Und dann hatte es doch wohl in dem letzten Teil dieses Gesprächs auch noch ein. besonderes kleines Gespräch gegeben:

„Wir werden wie die Eremiten leben,“ sagte Agathe mit einem lustigen Lächeln „aber in Liebesfragen bleibt natürlich jeder frei. Du wenigstens bist ungehindert!“ versicherte sie.

„Weißt du,“ gab Ulrich darauf zur Antwort „daß wir in das Tausendjährige Reich einziehn?“.

„Was ist das?“

„Wir haben schon so viel von jener Liebe gesprochen, die nicht wie ein Bach zu einem Ziel fließt, sondern wie das Meer einen Zustand bildet! Sei nun ehrlich: Wenn man dir in der Schule erzählt hat, die Engel im Paradies täten nichts, als im Angesicht des Herrn zu verweilen und ihn zu lobpreisen, hast du dir dieses selige Nichtstun und Nichtsdenken vorstellen können?“

„Ich habe es mir immer etwas langweilig vorgestellt, was gewiß an meiner Unvollkommenheit liegt“ war die Antwort Agathes.

„Aber nach allem, worüber wir uns verständigt haben,“ erklärte Ulrich „mußt du dir jetzt vorstellen, daß dieses Meer eine Reglosigkeit und Abgeschiedenheit ist, die von immerwährenden kristallisch reinen Begebenheiten erfüllt wird. Alte Zeiten haben versucht, sich ein solches Leben schon auf Erden vorzustellen: das ist das Tausendjährige Reich, geformt nach uns selbst und doch keins der Reiche, wie wir sie kennen! Und so werden wir leben! Wir werden alle Selbstsucht von uns abtun, wir werden weder Güter, noch Erkenntnisse, noch Geliebte, noch Freunde, noch Grundsätze, noch uns selbst sammeln: demnach wird sich unser Sinn öffnen, auflösen gegen Mensch und Tier und so in einer Weise erschließen, daß wir gar nicht mehr wir bleiben können und uns nur in alle Welt verflochten aufrecht erhalten werden!“

Dieses kleine Zwischengespräch war ein Scherz gewesen. Er hatte dabei Papier und Blei zur Hand, machte Vormerkungen und besprach dazwischen mit seiner Schwester, was ihrer warte, wenn sie den Verkauf des Hauses und seiner Einrichtung durchführe. Er war auch noch böse und wußte selbst nicht, ob er lästere oder phantasiere. Und über dem allen waren sie nicht mehr dazu gekommen, sich wegen des Testaments gewissenhaft auseinanderzusetzen.
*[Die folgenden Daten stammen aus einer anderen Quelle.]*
(* ===== verification/ClientSession.v ===== *)
(** * ClientSession: one connection of [gaterust-tunnel/src/client.rs]

    The client side of a tunnel: resolving and trying addresses, the two
    handshakes, the loop of the control session ([run_connected]) and the data
    streams the server opens.  One turn of the loop's [select!] is one call of
    [client_turn]; which branch is ready is the event, and what a turn sends,
    answers and publishes is a list of actions. *)

From S2P Require Import Prelude RustStr Net Paths TunnelConfig Protocol TunnelRuntime ServerSession.

Definition MAX_RESOLVED_ADDRESSES : nat := 8.

(** ** Names of a tunnel's local target *)

Definition local_target (t : ClientTunnel) : option str :=
  if bool_decide (ct_kind t = Socks5) then None else
  port ← ct_local_port t;
  let host := default DEFAULT_LOCAL_IP (ct_local_ip t) in
  Some (match parse_ip host with
        | Some (V6 _) => "[" ++ host ++ "]:" ++ dec port
        | _ => host ++ ":" ++ dec port
        end).

(** ** Addresses *)

(** The addresses the resolver returns, without duplicates, at most eight. *)
Fixpoint unique_addresses (seen : list SocketAddr) (l : list SocketAddr) : list SocketAddr :=
  match l with
  | [] => []
  | a :: l => if bool_decide (a ∈ seen) then unique_addresses seen l else a :: unique_addresses (a :: seen) l
  end.

Definition resolve_addresses (lookup_host : Result (list SocketAddr)) (target : str) : Result (list SocketAddr) :=
  found ← lookup_host;
  let addresses := take MAX_RESOLVED_ADDRESSES (unique_addresses [] found) in
  if bool_decide (addresses = []) then Err (InvalidConfig ("目标地址无法解析: " ++ target)) else Ok addresses.

Definition resolve_one (lookup_host : Result (list SocketAddr)) (target : str) : Result SocketAddr :=
  addresses ← resolve_addresses lookup_host target;
  ok_or (head addresses) (InvalidConfig ("目标地址无法解析: " ++ target)).

(** [try_addresses]: [finished] are the results of the attempts in the order
    in which they end; the attempts that have not ended are dropped. *)
Fixpoint try_addresses {T} (last_error : option TunnelError) (finished : list (Result T)) : Result T :=
  match finished with
  | [] => Err (default (InvalidConfig "没有可用的服务器地址") last_error)
  | Ok value :: _ => Ok value
  | Err (Authentication m) :: _ => Err (Authentication m)
  | Err error :: finished => try_addresses (Some error) finished
  end.

(** ** Configuration helpers *)

Definition declarations (services : list ClientServiceConfig) : list ServiceDeclaration :=
  (λ s, {| decl_name := service_name s; decl_kind := service_kind s |}) <$> services.

Definition service_table (services : list ClientServiceConfig) : gmap str ClientServiceConfig :=
  foldl (λ m s, <[service_name s := s]> m) ∅ services.

Definition with_client_services (c : ClientConfig) (l : list ClientServiceConfig) : ClientConfig :=
  {| client_key := client_key c; client_server := client_server c; client_services := l |}.

Definition connection_identity_changed (current updated : ClientConfig) : bool :=
  negb (bool_decide (client_server current = client_server updated)) ||
  negb (bool_decide (client_key current = client_key updated)).

Definition reconcile_config_update (current updated : ClientConfig) (managed : bool) : ClientConfig :=
  if managed
  then if connection_identity_changed current updated
       then with_client_services updated []
       else with_client_services updated (client_services current)
  else updated.

(** The identifier handed out and the next one. *)
Definition take_request_id (next : N) : N * N := (next, N.max ((next + 1) mod 2 ^ 64) 1).

(** ** Handshakes *)

(** The connection's close reason, when there is one, replaces a stream's
    error. *)
Definition connection_error_or (close_reason : option TunnelError) (fallback : TunnelError) : TunnelError :=
  default fallback close_reason.

Inductive AuthenticationResult :=
  | ClientAccepted (tunnels : list ClientTunnel)
  | ClientDeviceIdConflict.

Definition client_hello (c : ClientConfig) (device_id : str) : ClientHandshake :=
  HsAuthenticate {| hello_version := PROTOCOL_VERSION; hello_device_id := device_id; hello_key := client_key c;
                    hello_services := declarations (client_services c) |}.

(** [opened], [written] and [response]: [None] is a timeout; [close_reason] is
    what the connection reports after a failure. *)
Definition client_authenticate (opened : option (Result unit)) (written : Result unit)
  (response : option (Result ServerHandshake)) (close_reason : option TunnelError) : Result AuthenticationResult :=
  _ ← match opened with None => Err (Timeout "打开认证流") | Some r => r end;
  _ ← map_err (connection_error_or close_reason) written;
  response ← match response with
             | None => Err (Timeout "等待认证结果")
             | Some r => map_err (connection_error_or close_reason) r
             end;
  match response with
  | ShAuthenticate hello =>
      match sh_status hello with
      | Accepted => Ok (ClientAccepted (sh_tunnels hello))
      | DeviceIdConflictStatus => Ok ClientDeviceIdConflict
      | Rejected | ServerBusy => Err (Authentication (sh_message hello))
      end
  | ShBootstrap _ => Err (Protocol "服务端返回了错误的认证响应类型")
  end.

Section bootstrap.
Context `{Crypto}.

(** What [bootstrap_at_address] sends. *)
Definition bootstrap_request (key client_nonce certificate : str) : Result CertificateBootstrapRequest :=
  p ← client_proof key PROTOCOL_VERSION client_nonce certificate;
  Ok {| boot_version := PROTOCOL_VERSION; boot_client_nonce := client_nonce; boot_proof := p |}.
Auch heute lag wohl in diesem mannigfaltigen Zustandekommen der Grund dafür, daß Ulrich keineswegs bis zur tätigen Reue gelangte. Der Handstreich seiner Schwester hatte viel an sich, das ihm gefiel, obgleich er selbst der Geschlagene war; er mußte sich eingestehn, daß dadurch der „nach der Regel der freien Geister“ dahinlebende Mensch, dem er in sich allzuviel Bequemlichkeit zugebilligt hatte, mit einem Schlag in einen gefährlichen Widerspruch zu dem tief unbestimmten geraten war, von dem der wirkliche Ernst ausgeht. Er wollte auch diesem Geschehen nicht ausweichen, indem er es schnell und in gewöhnlicher Weise gutmache: Aber dann gab es keine Regel, und man mußte das Geschehnis sich entwickeln lassen.